After excluding participants with breakfast skipping, the above associations with the risk of prevalent hypercholesterolaemia were consistent with those from the primary analyses of complete participants (online Supplementary Tables 35; online Supplementary Fig. 1). Similar associations were also observed between percentage energy from macronutrients and hypercholesterolaemia, as well as subcategories of macronutrients were measured in energy-adjusted form (online Supplementary Tables 67). The associations remained robust among participants who provided LDL-cholesterol and HDL-cholesterol levels further adjustment with non-HDL-cholesterol, in which hypercholesterolaemia was defined as total cholesterol ≥240 mg/dl or current self-reported hypercholesterolaemia or LDL-cholesterol > 160 mg/dl (online Supplementary Table 8).

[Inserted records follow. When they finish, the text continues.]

(* ===== verification/WalletMergeProps.v ===== *)
(** * Light wallet: merging views of one block

    Merging succeeds exactly when every view correlates its matches with its
    transactions, all are of one anchor and total, and no two disagree on a position,
    a hash or a transaction; the result is then the union, in block order. *)

From Stdlib Require Import Sorted.
From stdpp Require Import sorting.
From S2P Require Import Prelude LightChain LightSnapshot WalletBloom WalletBloomProps WalletBlock WalletBlockProps WalletCollectProps.

Section merge.
Context `{WalletExternals}.

(** A match with its transaction. *)
Notation pair := (MatchedTransaction * Transaction)%type.
Implicit Types (P Q R : list pair) (x y : pair).

Definition pair_hash (x : pair) : list Z := mt_hash x.1.
Definition pair_index (x : pair) : Z := mt_index x.1.

(** A view whose transactions are those of its matches. *)
Record correlated (v : VerifiedWalletBlock) P : Prop := {
  co_matches : map fst P = wb_matches (vw_evidence v);
  co_transactions : map snd P ≡ₚ vw_transactions v;
  co_hashes : Forall (fun x => transaction_hash x.2 = Ok (pair_hash x)) P;
  co_distinct : NoDup (map pair_hash P) }.

(** No two claims conflict. *)
Definition agree x y : Prop :=
  (pair_hash x = pair_hash y -> x = y) /\ (pair_index x = pair_index y -> pair_hash x = pair_hash y).
Definition consistent R : Prop := forall x y, x ∈ R -> y ∈ R -> agree x y.

Lemma agree_sym x y : agree x y -> agree y x.
Proof. intros [H1 H2]. split; intros E; symmetry; auto. Qed.

Lemma consistent_snoc R x : consistent (R ++ [x]) <-> consistent R /\ forall y, y ∈ R -> agree y x.
Proof.
  unfold consistent. setoid_rewrite elem_of_app. setoid_rewrite list_elem_of_singleton. split.
  - intros Hc. split; intros; apply Hc; auto.
  - intros [Hc Hx] y z [Hy| ->] [Hz| ->]; [by apply Hc|by apply Hx|by apply agree_sym, Hx|by split].
Qed.

Lemma consistent_prefix R R' : consistent (R ++ R') -> consistent R.
Proof. intros Hc x y Hx Hy. apply Hc; apply elem_of_app; by left. Qed.

(** ** The union so far *)

Record merged R (s : MergeState) : Prop := {
  mg_consistent : consistent R;
  mg_ascending : ascending (ms_matches s);
  mg_matches : forall i m, (i, m) ∈ ms_matches s <-> exists y, y ∈ R /\ y.1 = m /\ pair_index y = i;
  mg_positions : forall h i, ms_positions s !! h = Some i <-> exists y, y ∈ R /\ pair_hash y = h /\ pair_index y = i;
  mg_transactions : forall h t, ms_transactions s !! h = Some t <-> exists y, y ∈ R /\ pair_hash y = h /\ y.2 = t }.

Lemma merged_empty : merged [] {| ms_matches := []; ms_positions := ∅; ms_transactions := ∅ |}.
Proof.
  split; cbn; [by intros x y ?%not_elem_of_nil|constructor|..].
  - intros i m. split; [by intros ?%not_elem_of_nil|by intros (y & ?%not_elem_of_nil & _)].
  - intros h i. rewrite lookup_empty. split; [done|by intros (y & ?%not_elem_of_nil & _)].
  - intros h t. rewrite lookup_empty. split; [done|by intros (y & ?%not_elem_of_nil & _)].
Qed.

(** The three conflict tests are agreement with what is there. *)
Lemma conflict_iff R s m t :
  merged R s ->
  match ms_positions s !! mt_hash m with Some position => negb (position =? mt_index m) | None => false end
  || match (btree_insert (mt_index m) m (ms_matches s)).1 with
     | Some existing => negb (bool_decide (mt_hash existing = mt_hash m)) | None => false end
  || match ms_transactions s !! mt_hash m with Some existing => negb (bool_decide (existing = t)) | None => false end = false
  <-> forall y, y ∈ R -> agree y (m, t).
Proof.
  intros [Hc Ha Hm Hp Ht]. pose proof (btree_insert_old (mt_index m) m _ Ha) as Hold.
  rewrite !orb_false_iff. split.
  - intros [[H1 H2] H3] y Hy. unfold agree, pair_hash, pair_index in *. cbn [fst snd]. split; intros E.
    + assert (ms_positions s !! mt_hash m = Some (mt_index y.1)) as Ep by (apply Hp; by exists y).
      assert (ms_transactions s !! mt_hash m = Some y.2) as Et by (apply Ht; by exists y).
      rewrite Ep in H1. rewrite Et in H3. apply negb_false_iff, Z.eqb_eq in H1. apply negb_false_iff, bool_decide_eq_true in H3.
      destruct y as [[h i] u], m as [h' i']. cbn in *. congruence.
    + assert ((btree_insert (mt_index m) m (ms_matches s)).1 = Some y.1) as Eo by (apply Hold, Hm; by exists y).
      rewrite Eo in H2. by apply negb_false_iff, bool_decide_eq_true in H2.
  - intros Hall. split_and!.
    + destruct (ms_positions s !! mt_hash m) as [p|] eqn:Ep; [|done]. apply Hp in Ep as (y & Hy & Eh & <-).
      destruct (Hall y Hy) as [Hsame _]. rewrite (Hsame Eh). by apply negb_false_iff, Z.eqb_eq.
    + destruct (btree_insert _ _ _).1 as [e|]; [|done]. destruct (proj1 (Hm _ _) (proj1 (Hold e) eq_refl)) as (y & Hy & <- & Ei).
      destruct (Hall y Hy) as [_ Hi]. by apply negb_false_iff, bool_decide_eq_true, Hi.
    + destruct (ms_transactions s !! mt_hash m) as [u|] eqn:Et; [|done]. apply Ht in Et as (y & Hy & Eh & <-).
      destruct (Hall y Hy) as [Hsame _]. by apply negb_false_iff, bool_decide_eq_true; rewrite (Hsame Eh).
Qed.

The associations were consistent with the primary outcomes when further adjusted with fasting time (online Supplementary Tables 911, online Supplementary Fig. 2).

Discussion

In this nationally representative sample of US adults, this study demonstrated that excessive energy consumption at dinner than breakfast throughout the day was associated with an increased risk of prevalent hypercholesterolaemia mainly due to low-quality carbohydrates and plant protein. Overconsumption of added sugars and nuts at dinner than breakfast was associated with hypercholesterolaemia. Furthermore, replacing added sugar, nuts and processed meat at dinner with breakfast could reduce the prevalent hypercholesterolaemia risk. This study emphasised the importance of meal timing in the prevention of hypercholesterolaemia.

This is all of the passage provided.